Metabolism of low‐density lipoprotein in differentiated and undifferentiated HT29 colon cancer cells

The metabolism of human low‐density lipoproteins was studied in 2 subpopulations deriving from cells of HT29, a human colon carcinoma cell line. When grown on standard medium (25 mM glucose), about 95% of these cells are undifferentiated (G + cells). From this heterogeneous population, a subpopulation with features of differentiated small‐intestinal cells was selected by glucose deprivation (G − cells). The characteristics of the LDL receptor were first investigated. The results showed that the binding of 125 I‐LDL to G + and G − cells performed at 4°C was saturable and specific. The K d values were not statistically different in the 2 cell subpopulations. The B max of G + cells was 55 ± 6 ng 125 I‐LDL/mg cell protein and showed no changes whatever the phase of culture. In G − cells, the B max was higher during the exponential phase of culture and decreased in the post‐confluent phase (82 ± 5 versus 15 ± 6.8 ng 125 I‐LDL/mg cell protein). Cellular degradation of 125 I‐LDL was effective in both cell subpopulations but time‐course studies showed that, in post‐confluent G − cells, degradation was slowed as compared to G + cells (4 hr vs. 2 hr to reach maximal degradation).
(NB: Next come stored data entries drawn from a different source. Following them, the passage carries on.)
(** X20. [toJSON] returns the bare type, allocating nothing, exactly when
    defaultValue is null, isPrimaryKey is falsy, jsType is null and name is
    null. Otherwise it returns a fresh object none of whose properties is
    null, and which has a [type] property exactly when the type is not
    null. *)
Theorem toJSON_is_bare_type_or_object_without_nulls (this : ModelAttributeSchema.schema)
    (w : world) :
  (ModelAttributeSchema.defaultValue this = VNull /\
   truthy (ModelAttributeSchema.isPrimaryKey this) = false /\
   ModelAttributeSchema.jsType this = VNull /\
   ModelAttributeSchema.name this = VNull ->
   ModelAttributeSchema.toJSON this w = (Ok (ModelAttributeSchema.type this), w)) /\
  (~ (ModelAttributeSchema.defaultValue this = VNull /\
      truthy (ModelAttributeSchema.isPrimaryKey this) = false /\
      ModelAttributeSchema.jsType this = VNull /\
      ModelAttributeSchema.name this = VNull) ->
   exists o,
     ModelAttributeSchema.toJSON this w =
       (Ok (VRef (List.length (objects w))), mkWorld (objects w ++ [o]) (_events w)) /\
     (forall k v, o_props o !! k = Some v -> v <> VNull) /\
     (is_Some (o_props o !! "type") <-> ModelAttributeSchema.type this <> VNull)).
Proof.
  split.
  - intros Hall. apply set_attributes_nil in Hall.
    unfold ModelAttributeSchema.toJSON. rewrite Hall. reflexivity.
  - intros Hsome. rewrite <- set_attributes_nil in Hsome.
    pose proof (set_attributes_values this) as Hvals.
    unfold ModelAttributeSchema.toJSON.
    destruct (ModelAttributeSchema.set_attributes this) as [|p l] eqn:Hattr;
      [destruct Hsome; reflexivity|].
    eexists. split; [reflexivity|]. cbn [o_props]. split.
    + intros k v Hk. apply elem_of_list_to_map_2, list_elem_of_In in Hk.
      apply in_app_or in Hk as [Hk|Hk]; [apply (Hvals k v Hk)|].
      destruct (strict_eq (ModelAttributeSchema.type this) VNull) eqn:Ht; [destruct Hk|].
      destruct Hk as [[= <- <-]|[]]. apply strict_eq_false, Ht.
    + split.
      * intros [v Hv]. apply elem_of_list_to_map_2, list_elem_of_In in Hv.
        apply in_app_or in Hv as [Hv|Hv]; [destruct (proj2 (Hvals _ _ Hv)); reflexivity|].
        destruct (strict_eq (ModelAttributeSchema.type this) VNull) eqn:Ht; [destruct Hv|].
        apply strict_eq_false, Ht.
      * intros Ht. apply not_eq_None_Some. intros Hnone.
        apply not_elem_of_list_to_map in Hnone. apply Hnone.
        rewrite fmap_app. apply elem_of_app. right.
        unfold strict_eq. rewrite bool_decide_eq_false_2 by exact Ht. simpl.
        apply list_elem_of_here.
Qed.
The rate of LDL processing at 37°C was enhanced by pre‐incubation with FCS‐supplemented medium, suggesting the existence of a serum component which stimulates the total degradation of 125 I‐LDL. Concerning regulation of the LDL receptor activity, we demonstrated that pre‐incubation of G + cells with LDL induced 80% down‐regulation of receptor number in both phases of culture. This was also observed in G − cells during the exponential phase while only a 20% decrease of the receptor number was observed in post‐confluent G − cells. The LDL degradation of G + cells resulted in an inhibition of the cholesterogenic activity by 30% and 60% depending on the phase of culture. In G − cells, LDL pre‐incubation inhibited cholesterol synthesis to the same extent (45%) in the exponential phase but did not affect the rate of cholesterol synthesis when cells were confluent. The defective regulatory role of LDL on receptor number and cholesterol synthesis suggests that, in the post‐confluent differentiated cells, cholesterol derived from LDL does not reach the regulatory pool. Taken together, our findings indicate the existence of functional LDL receptors in the HT29 cell line, either in the differentiated or in the undifferentiated form.